(DATA FOR PROCESSING begins)

(** X20. Each panel of figure 1 runs the model twice with the same keyword
    arguments: the trace that is plotted comes from the first run, the
    histogram and the burstiness factor from a second run, made by
    [calculate_frequency_bf] from the state of the simulator and of the
    random generator that the first run left. *)
Theorem figure_1_panel_runs_model_twice {NP : Numpy} {NRN : Neuron}
    {IM : Analysis.Imports} (parameters : gmap string Q)
    (w w' : Analysis.world) (p : Analysis.panel) :
  Analysis.figure_1_panel parameters w = Done (p, w') ->
  let kwargs :=
    <["noise_amplitude"%string := Analysis.noise_amplitude]>
      (<["discard"%string := Analysis.discard]>
         (<["simulation_time"%string := Analysis.simulation_time]>
            (<["A"%string := Analysis.A]>
               (<["dt"%string := Analysis.dt]> parameters)))) in
  exists (time V time2 V2 : list Q) (p1 : Tabak.process),
    Analysis.tabak kwargs (Analysis.proc w) = Done ((time, V), p1)
    /\ Analysis.tabak kwargs p1 = Done ((time2, V2), Analysis.proc w')
    /\ Analysis.heap w' !! Analysis.time_ p = Some time
    /\ Analysis.heap w' !! Analysis.V_ p = Some V
    /\ Analysis.burstiness_factor_ p
       = Analysis.burstiness (Analysis.duration time2 V2)
    /\ Analysis.frequency_ p
       = let counts := (Analysis.np_histogram (Analysis.duration time2 V2) 40 0 200).1 in
         Analysis.np_true_divide counts (Analysis.np_sum counts).
Proof.
  unfold Analysis.figure_1_panel. intros H.
  apply bind_Done in H as (kw & w1 & Hk & H).
  apply call_kwargs_Done in Hk as [-> ->].
  apply bind_Done in H as ([time V] & w2 & Hrun & H).
  apply in_process_Done in Hrun as (Hd2 & Hh2 & Hrun).
  apply bind_Done in H as (lt & w3 & Ht & H).
  apply new_array_Done in Ht as (-> & Hh3 & Hp3 & Hd3).
  apply bind_Done in H as (lv & w4 & Hv & H).
  apply new_array_Done in Hv as (-> & Hh4 & Hp4 & Hd4).
  apply bind_Done in H as (kw2 & w5 & Hk2 & H).
  apply call_kwargs_Done in Hk2 as [-> ->].
  apply bind_Done in H as ([[bins freq] bf] & w6 & Hfreq & H).
  apply in_process_Done in Hfreq as (Hd6 & Hh6 & Hfreq).
  apply bind_Done in H as (lb & w7 & Hb & H).
  apply new_array_Done in Hb as (-> & Hh7 & Hp7 & Hd7).
  unfold ret in H. injection H as <- <-. cbn [Analysis.time_ Analysis.V_
    Analysis.burstiness_factor_ Analysis.frequency_].
  unfold Analysis.calculate_frequency_bf in Hfreq.
  apply bind_Done in Hfreq as (kw3 & w8 & Hk3 & Hfreq).
  apply call_kwargs_Done in Hk3 as [-> ->].
  apply bind_Done in Hfreq as ([time2 V2] & w9 & Hrun2 & Hfreq).
  cbv beta iota zeta in Hfreq. cbn [fst snd] in Hfreq.
  assert (Hret : (bins, freq, bf) =
                 ((Analysis.np_histogram (Analysis.duration time2 V2) 40 0 200).2,
                  Analysis.np_true_divide
                    (Analysis.np_histogram (Analysis.duration time2 V2) 40 0 200).1
                    (Analysis.np_sum
                       (Analysis.np_histogram (Analysis.duration time2 V2) 40 0 200).1),
                  Analysis.burstiness (Analysis.duration time2 V2))
                 /\ w9 = Analysis.proc w6).
  { destruct (Analysis.np_histogram (Analysis.duration time2 V2) 40 0 200)
      as [counts edges].
    unfold ret in Hfreq. injection Hfreq as <- <- <- <-. auto. }
  destruct Hret as [Hret ->]. clear Hfreq.
  apply pair_equal_spec in Hret as [Hret ->].
  apply pair_equal_spec in Hret as [-> ->].
  rewrite list_to_map_union in Hrun. cbn [foldr fst snd] in Hrun.
  rewrite list_to_map_union in Hrun2. cbn [foldr fst snd] in Hrun2.
  rewrite list_to_map_union in Hrun2. cbn [foldr fst snd] in Hrun2.
  exists time, V, time2, V2, (Analysis.proc w2).
  rewrite Hp7. rewrite Hp4, Hp3 in Hrun2.
  split; [exact Hrun |]. split; [exact Hrun2 |].
  rewrite Hh7, Hh6, Hh4, Hh3.
  split.
  { rewrite <- !app_assoc. apply list_lookup_middle. reflexivity. }
  split.
  { rewrite <- app_assoc. apply list_lookup_middle. reflexivity. }
  split; reflexivity.
Qed.
(** A run stops before the file is written, or between the file and the
    message, or sends one message and goes on to the two sheet updates. *)
Lemma run_cases (name : string) (w : World) :
  (exists e, create_and_send_invoice name w = (w, Raise e))
  \/ (exists e f d, create_and_send_invoice name w = (written w f d, Raise e))
  \/ (exists p current client_data path msg d,
        pull_info (sheet w) = Ok p
        /\ select name p = Ok (current, client_data)
        /\ e_to msg = c_payer_email client_data
        /\ path = ("invoices/" +:+ title (sheet w) +:+ "/")
                  +:+ ("INV-" +:+ invoice_number p +:+ "_" +:+ initials_spec name +:+ ".tex")
        /\ e_subject msg = name +:+ " Tutoring Invoice"
        /\ e_attachment msg = replace_from 0 ".tex" ".pdf" path
        /\ fill_content name (c_payer_name client_data) (cutoff_dates p)
           = Ok (e_variant msg, e_greeting msg, e_student msg, e_period msg)
        /\ d !! e_attachment msg = Some (e_attached msg)
        /\ create_and_send_invoice name w
           = post_send p client_data
               (sent w (path, get_invoice_template client_data (invoice_number p) current)
                     msg d)).
Proof.
  unfold create_and_send_invoice, post_send, bind, the_sheet, lift, write_file,
    run_pdflatex, send_invoice_email, read_file, send_message, bind, lift.
  cbv beta iota.
  destruct (pull_info (sheet w)) as [p|e] eqn:Hp; [|eauto].
  destruct (select name p) as [[current client_data]|e] eqn:Hsel; [|eauto].
  rewrite (extract_initials_total name).
  cbn [sheet files outbox disk].
  destruct (pdflatex _ _ _) as [d [|]]; [|right; left; unfold written; eauto].
  destruct (fill_content name (c_payer_name client_data) (cutoff_dates p))
    as [[[[v g] s] per]|e] eqn:Hfill; [|right; left; unfold written; eauto].
  cbn [sheet files outbox disk].
  destruct (d !! _) as [pdf|] eqn:Hpdf; [|right; left; unfold written; eauto].
  cbn [sheet files outbox disk].
  destruct (smtp_ok _); [|right; left; unfold written; eauto].
  right. right.
  exists p, current, client_data,
    (("invoices/" +:+ title (sheet w) +:+ "/")
     +:+ ("INV-" +:+ invoice_number p +:+ "_" +:+ initials_spec name +:+ ".tex")),
    {| e_to := c_payer_email client_data;
       e_subject := name +:+ " Tutoring Invoice";
       e_variant := v; e_greeting := g; e_student := s; e_period := per;
       e_attachment :=
         replace_from 0 ".tex" ".pdf"
           (("invoices/" +:+ title (sheet w) +:+ "/")
            +:+ ("INV-" +:+ invoice_number p +:+ "_" +:+ initials_spec name +:+ ".tex"));
       e_attached := pdf |}, d.
  repeat split; try reflexivity; try assumption.
Qed.
(** The result a goroutine carries is the one of its own call. *)
Definition carries (e : environment) (ds : list driverStats) (j : nat)
           (g : goroutine) : Prop :=
  match g with
  | AtRecv r | AtDone r | Exited r =>
    exists d, ds !! j = Some d /\ r = maybeCloneOrPull (host_of e j) d
  | _ => True
  end.

Definition pc_inv (s : state) : Prop :=
  match pc s with
  | RunListDrivers | AllMkdirAll => goroutines s = [] /\ wg s = 0
  | AllAdd i =>
    length (goroutines s) = i /\ (i <= length (drivers s))%nat /\
    wg s = Z.of_nat (unfinished s)
  | AllGo i =>
    length (goroutines s) = i /\ (i < length (drivers s))%nat /\
    wg s = Z.of_nat (unfinished s) + 1
  | AllWait =>
    length (goroutines s) = length (drivers s) /\
    wg s = Z.of_nat (unfinished s)
  | AllReturn None | RunAnalyze _ | RunFormat | Exit None =>
    length (goroutines s) = length (drivers s) /\
    unfinished s = 0%nat /\ wg s = 0
  | AllReturn (Some _) | Exit (Some _) => goroutines s = []
  | Panicked _ => unfinished s = 0%nat
  end.

Record inv (e : environment) (s : state) : Prop := mkInv {
  inv_slots : length (concurent s) = holders s;
  inv_cap : (length (concurent s) <= concurent_cap)%nat;
  inv_wg : 0 <= wg s /\ Z.of_nat (unfinished s) <= wg s;
  inv_carries :
    forall j g, goroutines s !! j = Some g -> carries e (drivers s) j g;
  inv_pc : pc_inv s
}.

Definition weight (g : goroutine) : nat :=
  match g with
  | AtSend => 4
  | AtCall => 3
  | AtRecv _ => 2
  | AtDone _ => 1
  | Exited _ => 0
  end%nat.

(** The steps the main goroutine and the goroutines it has yet to start
    still have ahead, for [n] drivers. *)
Definition main_weight (n : nat) (p : main_pc) : nat :=
  match p with
  | RunListDrivers => 0
  | AllMkdirAll => 7 * n + 7
  | AllAdd i => 6 * (n - i) + n + 5
  | AllGo i => 6 * (n - i) + n + 4
  | AllWait => n + 4
  | AllReturn _ => n + 3
  | RunAnalyze i => (n - i) + 2
  | RunFormat => 1
  | Exit _ | Panicked _ => 0
  end%nat.

Definition weight_of (s : state) : nat :=
  (main_weight (length (drivers s)) (pc s)
   + sum_list_with weight (goroutines s))%nat.

Definition measure (e : environment) (s : state) : nat :=
  match pc s with
  | RunListDrivers =>
    match step_main e s with
    | Some s' => S (weight_of s')
    | None => 0%nat
    end
  | _ => weight_of s
  end.

(** The main goroutine inside [maybeCloneOrPullAll], before its return. *)
Definition before_return (p : main_pc) : bool :=
  match p with
  | AllMkdirAll | AllAdd _ | AllGo _ | AllWait => true
  | _ => false
  end.

Definition returned (p : main_pc) : bool :=
  match p with
  | AllReturn _ => true
  | _ => false
  end.

(** The loop is entered only after [os.MkdirAll] succeeded, and the value
    returned is the error of [os.MkdirAll]. *)
Definition mkdir_inv (e : environment) (s : state) : Prop :=
  match pc s with
  | AllAdd _ | AllGo _ | AllWait => os_MkdirAll e = None
  | AllReturn r => r = os_MkdirAll e
  | _ => True
  end.

(** ** Concrete runs used to exercise the theorems *)

Module Sample.

(** [path.Join] on the arguments the program passes it: the root
    [./drivers/] and a path that starts with a slash. *)
Definition join (dir elem : string) : string := "drivers" +:+ elem.

Definition no_such_file : error :=
  mkError "stat drivers/go-driver: no such file or directory" true.
Definition exit_128 : error := mkError "exit status 128" false.

(** Nothing is cloned yet and [git] succeeds. *)
Definition online : host := mkHost join (fun _ => Some no_such_file) (fun _ _ => None).

(** Nothing is cloned yet and [git] fails. *)
Definition offline : host :=
  mkHost join (fun _ => Some no_such_file) (fun _ _ => Some exit_128).

Definition langs : list discovery_Driver :=
  [ mkDiscoveryDriver "go" "https://github.com/bblfsh/go-driver";
    mkDiscoveryDriver "python" "https://github.com/bblfsh/python-driver";
    mkDiscoveryDriver "java" "https://github.com/bblfsh/java-driver";
    mkDiscoveryDriver "ruby" "https://github.com/bblfsh/ruby-driver" ].

(** Four drivers; the clone of the second one fails. *)
Definition env : environment :=
  mkEnvironment (langs, None) None
                (fun j => if bool_decide (j = 1%nat) then offline else online).

Definition or_else (s : state) (o : option state) : state :=
  match o with
  | Some s' => s'
  | None => s
  end.

(** [listDrivers], [os.MkdirAll], the four rounds of the loop. *)
Definition spawn_all : list thread :=
  [Main; Main; Main; Main; Main; Main; Main; Main; Main; Main; Main].

(** The first three goroutines send and start their calls; the fourth
    stays blocked at its send. *)
Definition sched_busy : list thread :=
  spawn_all ++ [Async 0; Async 1; Async 2]%nat.

Definition busy : state := or_else run_entry (exec env sched_busy run_entry).

(** Every goroutine runs to its end, in a mixed order; then [wg.Wait()]
    returns. *)
Definition sched_sync : list thread :=
  sched_busy
    ++ [Async 1; Async 0; Async 1; Async 3; Async 1; Async 2; Async 3;
        Async 0; Async 2; Async 3; Async 0; Async 2; Async 3; Main]%nat.

(** The rest of [run]: the return to [run], four analysis rounds, the
    end of the loop, the report. *)
Definition sched_run : list thread :=
  sched_sync ++ [Main; Main; Main; Main; Main; Main; Main].

Definition finished : state := or_else run_entry (exec env sched_run run_entry).

(** One driver handed to [maybeCloneOrPullAll], on a host where the
    clone fails and on one where it succeeds. *)
Definition go_driver : driverStats :=
  mkDriverStats "https://github.com/bblfsh/go-driver" "go" "/go-driver" 0%nat 1%nat.

Definition env_fail : environment :=
  mkEnvironment ([], None) None (fun _ => offline).
Definition env_ok : environment :=
  mkEnvironment ([], None) None (fun _ => online).

(** [os.MkdirAll], one round of the loop, the end of the loop, the four
    steps of the goroutine, the return of [wg.Wait()]. *)
Definition sched_solo : list thread :=
  [Main; Main; Main; Main; Async 0; Async 0; Async 0; Async 0; Main]%nat.

Definition solo (e : environment) : state :=
  or_else run_entry (exec e sched_solo (all_entry [go_driver] [∅; ∅])).

End Sample.

Definition executing (g : goroutine) : nat :=
  match g with
  | AtCall => 1%nat
  | _ => 0%nat
  end.
Lemma conflict_graph_missing_class_witness :
  letters_conflict_graph ["A"; "C"] Scenario.class_to_teachers
                         Scenario.year_letter_to_class
  = Raise KeyError.
Proof.
  apply (conflict_graph_missing_class ["A"; "C"] Scenario.class_to_teachers
           Scenario.year_letter_to_class "C").
  - cbn. lia.
  - by right; left.
  - vm_compute. reflexivity.
Defined.

(** ** More on the validator *)

Lemma no_shared_teacher_outcome (ctt : gmap string (gset string))
    (pairs : list (string * string)) :
  match no_shared_teacher ctt pairs with
  | Ok true =>
      ∀ c1 c2, (c1, c2) ∈ pairs →
        ∃ t1 t2, ctt !! c1 = Some t1 ∧ ctt !! c2 = Some t2 ∧ t1 ∩ t2 = ∅
  | Ok false =>
      ∃ c1 c2 t1 t2, (c1, c2) ∈ pairs ∧ ctt !! c1 = Some t1
                     ∧ ctt !! c2 = Some t2 ∧ t1 ∩ t2 ≠ ∅
  | Raise e =>
      e = KeyError
      ∧ ∃ c1 c2, (c1, c2) ∈ pairs ∧ (ctt !! c1 = None ∨ ctt !! c2 = None)
  end.
Proof.
  induction pairs as [|[c1 c2] pairs IH]; cbn [no_shared_teacher].
  - intros ? ? H. by apply elem_of_nil in H.
  - destruct (ctt !! c1) as [t1|] eqn:H1.
    2:{ unfold getitem. rewrite H1. cbn. split; [done|].
        exists c1, c2. split; [by left|by left]. }
    rewrite (getitem_lookup _ _ _ H1). cbn [mbind result_bind].
    destruct (ctt !! c2) as [t2|] eqn:H2.
    2:{ unfold getitem. rewrite H2. cbn. split; [done|].
        exists c1, c2. split; [by left|by right]. }
    rewrite (getitem_lookup _ _ _ H2). cbn [mbind result_bind].
    destruct (bool_decide (t1 ∩ t2 ≠ ∅)) eqn:Hd.
    + apply bool_decide_eq_true in Hd. exists c1, c2, t1, t2.
      split; [by left|done].
    + apply bool_decide_eq_false in Hd.
      destruct (no_shared_teacher ctt pairs) as [[]|e].
      * intros c1' c2' [[= -> ->]|Hin]%elem_of_cons; [|by apply IH].
        exists t1, t2. split; [done|]. split; [done|].
        by destruct (decide (t1 ∩ t2 = ∅)).
      * destruct IH as (c1' & c2' & t1' & t2' & Hin & ?).
        exists c1', c2', t1', t2'. split; [by right|done].
      * destruct IH as (-> & c1' & c2' & Hin & ?). split; [done|].
        exists c1', c2'. split; [by right|done].
Qed.
(** * camera_windows: capture session state machine

    A shallow embedding of the Windows camera plugin's session logic:

    - [CameraImpl] (camera.cpp): the pending-result table and the
      [CaptureControllerListener] callbacks that answer the host bridge;
    - [PreviewHandler] (preview_handler.cpp): the preview state machine;
    - [CaptureControllerImpl] (capture_controller.cpp): the controller that
      routes capture-engine events to the handlers and to its listener.

    Member functions become functions on an explicit object state.  What a
    function says to the outside (a call on a [MethodResult], a message on the
    camera's method channel, a call on the capture engine, a listener
    callback) is written to a log, in program order.  Dereferencing a null
    [std::unique_ptr] is a [Fault].  The [assert]s of the sources are left
    out: release builds compile them out. *)

From stdpp Require Import gmap strings list fin_maps pretty sorting.
From Stdlib Require Import ZArith Lia.

Open Scope Z_scope.

Set Warnings "-register-all".

(** ** Windows scalar types *)

(** [HRESULT] is a signed 32-bit status; [FAILED] is "negative". *)
Definition HRESULT := Z.
Definition S_OK : HRESULT := 0.
Definition E_FAIL : HRESULT := -2147467259. (* 0x80004005 *)
Definition SUCCEEDED (hr : HRESULT) : bool := bool_decide (0 ≤ hr).
Definition FAILED (hr : HRESULT) : bool := bool_decide (hr < 0).

(** [uint32_t] arithmetic wraps modulo 2^32. *)
Definition UINT32_MAX : Z := 4294967295.
Definition wrap32 (z : Z) : Z := z `mod` 4294967296.
Definition is_uint32 (z : Z) : Prop := 0 ≤ z ≤ UINT32_MAX.

(** A [uint32_t] argument passed for an [int32_t] parameter: the value
    modulo 2^32 that lies between -2^31 and 2^31 - 1. *)
Definition to_int32 (z : Z) : Z :=
  (z + 2147483648) `mod` 4294967296 - 2147483648.

(** ** Values sent over the host bridge *)

(** [flutter::EncodableValue], restricted to the alternatives camera.cpp
    builds.  [EV_Float z] is the value of the cast [(float)z]. *)
Inductive EncodableValue : Type :=
| EV_Null
| EV_Int64 (z : Z)
| EV_Float (z : Z)
| EV_String (s : string)
| EV_Map (entries : list (EncodableValue * EncodableValue)).

(** A [flutter::MethodResult<>] is an object owned through a
    [std::unique_ptr]; it is identified by its address. *)
Definition MethodResult := nat.
Definition BinaryMessenger := nat.

(** What reaches the host bridge. *)
Inductive HostEffect : Type :=
| ResultSuccess (result : MethodResult) (value : EncodableValue)
| ResultError (result : MethodResult) (error_code error_message : string)
| InvokeMethod (messenger : BinaryMessenger) (channel_name method : string)
               (arguments : EncodableValue).

(** The method result a host effect resolves, if any. *)
Definition resolved_result (e : HostEffect) : option MethodResult :=
  match e with
  | ResultSuccess r _ | ResultError r _ _ => Some r
  | InvokeMethod _ _ _ _ => None
  end.

Definition is_InvokeMethod (method : string) (e : HostEffect) : bool :=
  match e with
  | InvokeMethod _ _ m _ => bool_decide (m = method)
  | _ => false
  end.

(** ** The pending-result keys (camera.h) *)

Inductive PendingResultType : Type :=
| CREATE_CAMERA
| INITIALIZE
| TAKE_PICTURE
| START_RECORD
| STOP_RECORD
| PAUSE_PREVIEW
| RESUME_PREVIEW.

#[global] Instance PendingResultType_eq_dec : EqDecision PendingResultType.
Proof. solve_decision. Defined.

Definition PendingResultType_to_nat (t : PendingResultType) : nat :=
  match t with
  | CREATE_CAMERA => 0 | INITIALIZE => 1 | TAKE_PICTURE => 2
  | START_RECORD => 3 | STOP_RECORD => 4 | PAUSE_PREVIEW => 5
  | RESUME_PREVIEW => 6
  end%nat.

Definition PendingResultType_of_nat (n : nat) : option PendingResultType :=
  match n with
  | 0 => Some CREATE_CAMERA | 1 => Some INITIALIZE | 2 => Some TAKE_PICTURE
  | 3 => Some START_RECORD | 4 => Some STOP_RECORD | 5 => Some PAUSE_PREVIEW
  | 6 => Some RESUME_PREVIEW | _ => None
  end%nat.

#[global] Instance PendingResultType_countable : Countable PendingResultType.
Proof.
  apply (inj_countable PendingResultType_to_nat PendingResultType_of_nat).
  by intros [].
Defined.

(** ** CameraImpl (camera.cpp) *)

Module CameraImpl.

(** Camera channel events. *)
Definition kCameraMethodChannelBaseName : string :=
  "flutter.io/cameraPlugin/camera".
Definition kVideoRecordedEvent : string := "video_recorded".
Definition kErrorEvent : string := "error".

(** The members the listener callbacks read or write.  [messenger_] is a
    nullable pointer; [pending_results_] is the
    [std::map<PendingResultType, std::unique_ptr<MethodResult<>>>]. *)
Record t : Type := mk {
  device_id_ : string;
  messenger_ : option BinaryMessenger;
  camera_id_ : Z;
  pending_results_ : gmap PendingResultType MethodResult;
}.

Definition with_pending_results
    (m : gmap PendingResultType MethodResult) (c : t) : t :=
  mk (device_id_ c) (messenger_ c) (camera_id_ c) m.

Definition with_camera_id (id : Z) (c : t) : t :=
  mk (device_id_ c) (messenger_ c) id (pending_results_ c).

Definition with_messenger (m : option BinaryMessenger) (c : t) : t :=
  mk (device_id_ c) m (camera_id_ c) (pending_results_ c).

(** The constructor: no messenger, no camera id, nothing pending.  The
    constructor of camera.cpp leaves [camera_id_] to its initializer in
    camera.h; the guard [camera_id_ >= 0] of the notifications makes a
    negative id the one that is not assigned yet, and -1 is what the
    controller uses for its texture id. *)
Definition CameraImpl (device_id : string) : t :=
  mk device_id None (-1) ∅.

(** [BuildChannelForCamera] followed by [InvokeMethod] on that channel. *)
Definition channel_name (camera_id : Z) : string :=
  kCameraMethodChannelBaseName +:+ pretty camera_id.

(** Adds pending result to the pending_results map.
    Calls method result error handler, if result already exists. *)
Definition AddPendingResult (type : PendingResultType) (result : MethodResult)
    (c : t) : bool * t * list HostEffect :=
  match pending_results_ c !! type with
  | Some _ =>
      (false, c,
       [ResultError result "Duplicate request" "Method handler already called"])
  | None =>
      (true, with_pending_results (<[type := result]> (pending_results_ c)) c,
       [])
  end.

Definition GetPendingResultByType (type : PendingResultType) (c : t)
    : option MethodResult * t :=
  match pending_results_ c !! type with
  | None => (None, c)
  | Some result =>
      (Some result, with_pending_results (delete type (pending_results_ c)) c)
  end.

Definition HasPendingResultByType (type : PendingResultType) (c : t) : bool :=
  bool_decide (is_Some (pending_results_ c !! type)).

(** The keys in ascending order: the enumerators of camera.h by their
    values. *)
Definition PendingResultType_values : list PendingResultType :=
  [CREATE_CAMERA; INITIALIZE; TAKE_PICTURE; START_RECORD; STOP_RECORD;
   PAUSE_PREVIEW; RESUME_PREVIEW].

(** [for (const auto &pending_result : pending_results_)]: a [std::map] is
    visited in the ascending order of its keys. *)
Definition in_key_order (m : gmap PendingResultType MethodResult)
    : list (PendingResultType * MethodResult) :=
  omap (λ type, pair type <$> m !! type) PendingResultType_values.

(** The loop over the map calls [Error] on every entry, in the order of the
    keys, then the map is cleared. *)
Definition SendErrorForPendingResults (error_id description : string)
    (c : t) : t * list HostEffect :=
  (with_pending_results ∅ c,
   (λ pending_result, ResultError pending_result.2 error_id description)
     <$> in_key_order (pending_results_ c)).

(** The shape shared by the callbacks that answer one pending result: take
    it out of the map and, if there was one, resolve it. *)
Definition resolve (type : PendingResultType)
    (answer : MethodResult → HostEffect) (c : t) : t * list HostEffect :=
  match GetPendingResultByType type c with
  | (Some pending_result, c') => (c', [answer pending_result])
  | (None, c') => (c', [])
  end.

Definition OnCreateCaptureEngineSucceeded (texture_id : Z) (c : t)
    : t * list HostEffect :=
  resolve CREATE_CAMERA
    (λ r, ResultSuccess r
            (EV_Map [(EV_String "cameraId", EV_Int64 texture_id)]))
    (with_camera_id texture_id c).

Definition OnCreateCaptureEngineFailed (error : string) (c : t)
    : t * list HostEffect :=
  resolve CREATE_CAMERA (λ r, ResultError r "camera_error" error) c.

Definition OnStartPreviewSucceeded (width height : Z) (c : t)
    : t * list HostEffect :=
  resolve INITIALIZE
    (λ r, ResultSuccess r
            (EV_Map [(EV_String "previewWidth", EV_Float width);
                     (EV_String "previewHeight", EV_Float height)]))
    c.

Definition OnStartPreviewFailed (error : string) (c : t)
    : t * list HostEffect :=
  resolve INITIALIZE (λ r, ResultError r "camera_error" error) c.

Definition OnResumePreviewSucceeded (c : t) : t * list HostEffect :=
  resolve RESUME_PREVIEW (λ r, ResultSuccess r EV_Null) c.

Definition OnResumePreviewFailed (error : string) (c : t)
    : t * list HostEffect :=
  resolve RESUME_PREVIEW (λ r, ResultError r "camera_error" error) c.

Definition OnPausePreviewSucceeded (c : t) : t * list HostEffect :=
  resolve PAUSE_PREVIEW (λ r, ResultSuccess r EV_Null) c.

Definition OnPausePreviewFailed (error : string) (c : t)
    : t * list HostEffect :=
  resolve PAUSE_PREVIEW (λ r, ResultError r "camera_error" error) c.

Definition OnStartRecordSucceeded (c : t) : t * list HostEffect :=
  resolve START_RECORD (λ r, ResultSuccess r EV_Null) c.

Definition OnStartRecordFailed (error : string) (c : t)
    : t * list HostEffect :=
  resolve START_RECORD (λ r, ResultError r "camera_error" error) c.

Definition OnStopRecordSucceeded (filepath : string) (c : t)
    : t * list HostEffect :=
  resolve STOP_RECORD (λ r, ResultSuccess r (EV_String filepath)) c.

Definition OnStopRecordFailed (error : string) (c : t)
    : t * list HostEffect :=
  resolve STOP_RECORD (λ r, ResultError r "camera_error" error) c.

Definition OnTakePictureSucceeded (filepath : string) (c : t)
    : t * list HostEffect :=
  resolve TAKE_PICTURE (λ r, ResultSuccess r (EV_String filepath)) c.

Definition OnTakePictureFailed (error : string) (c : t)
    : t * list HostEffect :=
  resolve TAKE_PICTURE (λ r, ResultError r "camera_error" error) c.

(** The push notifications go out only with a messenger and an assigned
    camera id. *)
Definition push (method : string) (arguments : EncodableValue) (c : t)
    : list HostEffect :=
  match messenger_ c with
  | Some messenger =>
      if bool_decide (0 ≤ camera_id_ c)
      then [InvokeMethod messenger (channel_name (camera_id_ c)) method
                         arguments]
      else []
  | None => []
  end.

Definition OnVideoRecordSucceeded (filepath : string) (video_duration : Z)
    (c : t) : t * list HostEffect :=
  (c, push kVideoRecordedEvent
        (EV_Map [(EV_String "path", EV_String filepath);
                 (EV_String "maxVideoDuration", EV_Int64 video_duration)])
        c).

(** The body is empty. *)
Definition OnVideoRecordFailed (error : string) (c : t)
    : t * list HostEffect :=
  (c, []).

(DATA FOR PROCESSING ends)

» WHAT THE TASK ASKS
Your reply should be a single number: how many lines in the listing above include the string "notifications".

» EXERCISE ANSWER
2